**TASK INSTRUCTIONS:** Transcribe the data below verbatim from the line with "(** ** Lists of listeners *)" to the line with "env_x_max carplatoon4.env = fsub". Include both of those lines.

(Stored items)
----

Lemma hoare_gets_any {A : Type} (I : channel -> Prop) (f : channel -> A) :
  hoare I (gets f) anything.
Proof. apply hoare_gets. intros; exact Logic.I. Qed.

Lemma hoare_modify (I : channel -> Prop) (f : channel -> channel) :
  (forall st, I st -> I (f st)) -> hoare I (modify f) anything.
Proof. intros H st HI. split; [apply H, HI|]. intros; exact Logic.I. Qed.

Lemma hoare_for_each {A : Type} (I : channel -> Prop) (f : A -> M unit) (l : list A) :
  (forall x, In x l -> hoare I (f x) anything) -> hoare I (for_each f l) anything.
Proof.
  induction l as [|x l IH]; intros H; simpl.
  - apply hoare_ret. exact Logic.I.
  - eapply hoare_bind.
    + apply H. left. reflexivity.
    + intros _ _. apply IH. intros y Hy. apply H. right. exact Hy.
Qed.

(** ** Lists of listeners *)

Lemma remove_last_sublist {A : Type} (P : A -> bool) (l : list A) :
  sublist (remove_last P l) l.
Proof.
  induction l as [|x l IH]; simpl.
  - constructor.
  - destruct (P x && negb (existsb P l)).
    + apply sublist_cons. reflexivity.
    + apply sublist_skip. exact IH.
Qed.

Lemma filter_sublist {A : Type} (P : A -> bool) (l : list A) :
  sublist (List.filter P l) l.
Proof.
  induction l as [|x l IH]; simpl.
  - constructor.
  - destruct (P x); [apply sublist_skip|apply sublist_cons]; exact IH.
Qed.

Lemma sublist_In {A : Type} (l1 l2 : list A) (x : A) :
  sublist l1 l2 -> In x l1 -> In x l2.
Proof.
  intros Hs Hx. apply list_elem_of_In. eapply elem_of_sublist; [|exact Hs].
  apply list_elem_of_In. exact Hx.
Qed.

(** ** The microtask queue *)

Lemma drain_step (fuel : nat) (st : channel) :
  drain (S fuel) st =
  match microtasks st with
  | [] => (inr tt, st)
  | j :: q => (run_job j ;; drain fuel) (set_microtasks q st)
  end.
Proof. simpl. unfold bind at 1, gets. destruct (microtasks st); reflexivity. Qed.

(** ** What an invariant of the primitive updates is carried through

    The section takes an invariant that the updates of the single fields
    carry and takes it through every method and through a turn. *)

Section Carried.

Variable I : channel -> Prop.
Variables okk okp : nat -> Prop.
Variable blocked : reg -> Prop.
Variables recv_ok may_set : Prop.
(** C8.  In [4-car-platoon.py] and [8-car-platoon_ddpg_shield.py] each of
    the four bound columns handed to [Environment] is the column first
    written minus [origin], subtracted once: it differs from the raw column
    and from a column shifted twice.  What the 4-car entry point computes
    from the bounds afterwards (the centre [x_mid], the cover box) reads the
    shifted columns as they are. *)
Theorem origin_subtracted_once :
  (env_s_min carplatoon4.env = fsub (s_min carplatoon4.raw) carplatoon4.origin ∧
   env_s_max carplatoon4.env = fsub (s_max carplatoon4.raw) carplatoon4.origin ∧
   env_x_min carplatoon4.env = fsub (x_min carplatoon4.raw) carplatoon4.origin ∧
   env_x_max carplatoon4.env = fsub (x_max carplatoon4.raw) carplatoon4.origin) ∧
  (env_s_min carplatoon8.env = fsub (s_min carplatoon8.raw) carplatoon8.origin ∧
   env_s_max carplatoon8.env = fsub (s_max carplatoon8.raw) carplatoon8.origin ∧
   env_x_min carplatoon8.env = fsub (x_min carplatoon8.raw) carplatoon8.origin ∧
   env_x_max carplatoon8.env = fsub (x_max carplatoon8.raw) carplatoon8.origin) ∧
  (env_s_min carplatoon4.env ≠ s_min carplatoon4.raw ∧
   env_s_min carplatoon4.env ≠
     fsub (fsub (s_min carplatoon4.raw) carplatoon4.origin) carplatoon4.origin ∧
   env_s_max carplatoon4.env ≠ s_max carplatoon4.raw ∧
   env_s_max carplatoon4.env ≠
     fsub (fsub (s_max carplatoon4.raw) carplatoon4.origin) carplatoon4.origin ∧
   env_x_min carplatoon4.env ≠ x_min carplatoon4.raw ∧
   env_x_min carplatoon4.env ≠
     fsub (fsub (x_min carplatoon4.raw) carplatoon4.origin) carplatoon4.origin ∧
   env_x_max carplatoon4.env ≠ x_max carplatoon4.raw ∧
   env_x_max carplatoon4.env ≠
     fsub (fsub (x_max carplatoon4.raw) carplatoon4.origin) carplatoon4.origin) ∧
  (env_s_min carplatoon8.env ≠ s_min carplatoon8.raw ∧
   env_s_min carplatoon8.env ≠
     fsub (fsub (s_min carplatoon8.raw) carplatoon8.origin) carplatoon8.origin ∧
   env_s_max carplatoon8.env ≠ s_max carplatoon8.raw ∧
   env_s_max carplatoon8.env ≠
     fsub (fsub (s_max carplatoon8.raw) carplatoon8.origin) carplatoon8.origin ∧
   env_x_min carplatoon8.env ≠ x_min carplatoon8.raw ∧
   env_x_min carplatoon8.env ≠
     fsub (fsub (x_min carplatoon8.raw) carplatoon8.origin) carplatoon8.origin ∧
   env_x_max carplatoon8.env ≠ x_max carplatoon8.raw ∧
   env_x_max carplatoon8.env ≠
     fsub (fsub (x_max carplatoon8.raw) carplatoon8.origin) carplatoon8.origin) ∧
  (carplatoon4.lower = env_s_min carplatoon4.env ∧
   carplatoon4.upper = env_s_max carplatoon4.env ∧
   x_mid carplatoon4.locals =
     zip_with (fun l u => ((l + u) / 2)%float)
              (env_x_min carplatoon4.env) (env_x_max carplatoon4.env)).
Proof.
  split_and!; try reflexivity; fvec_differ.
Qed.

----

**RESPONSE TO THE TASK:**
(** ** Lists of listeners *)

Lemma remove_last_sublist {A : Type} (P : A -> bool) (l : list A) :
  sublist (remove_last P l) l.
Proof.
  induction l as [|x l IH]; simpl.
  - constructor.
  - destruct (P x && negb (existsb P l)).
    + apply sublist_cons. reflexivity.
    + apply sublist_skip. exact IH.
Qed.

Lemma filter_sublist {A : Type} (P : A -> bool) (l : list A) :
  sublist (List.filter P l) l.
Proof.
  induction l as [|x l IH]; simpl.
  - constructor.
  - destruct (P x); [apply sublist_skip|apply sublist_cons]; exact IH.
Qed.

Lemma sublist_In {A : Type} (l1 l2 : list A) (x : A) :
  sublist l1 l2 -> In x l1 -> In x l2.
Proof.
  intros Hs Hx. apply list_elem_of_In. eapply elem_of_sublist; [|exact Hs].
  apply list_elem_of_In. exact Hx.
Qed.

(** ** The microtask queue *)

Lemma drain_step (fuel : nat) (st : channel) :
  drain (S fuel) st =
  match microtasks st with
  | [] => (inr tt, st)
  | j :: q => (run_job j ;; drain fuel) (set_microtasks q st)
  end.
Proof. simpl. unfold bind at 1, gets. destruct (microtasks st); reflexivity. Qed.

(** ** What an invariant of the primitive updates is carried through

    The section takes an invariant that the updates of the single fields
    carry and takes it through every method and through a turn. *)

Section Carried.

Variable I : channel -> Prop.
Variables okk okp : nat -> Prop.
Variable blocked : reg -> Prop.
Variables recv_ok may_set : Prop.
(** C8.  In [4-car-platoon.py] and [8-car-platoon_ddpg_shield.py] each of
    the four bound columns handed to [Environment] is the column first
    written minus [origin], subtracted once: it differs from the raw column
    and from a column shifted twice.  What the 4-car entry point computes
    from the bounds afterwards (the centre [x_mid], the cover box) reads the
    shifted columns as they are. *)
Theorem origin_subtracted_once :
  (env_s_min carplatoon4.env = fsub (s_min carplatoon4.raw) carplatoon4.origin ∧
   env_s_max carplatoon4.env = fsub (s_max carplatoon4.raw) carplatoon4.origin ∧
   env_x_min carplatoon4.env = fsub (x_min carplatoon4.raw) carplatoon4.origin ∧
   env_x_max carplatoon4.env = fsub (x_max carplatoon4.raw) carplatoon4.origin) ∧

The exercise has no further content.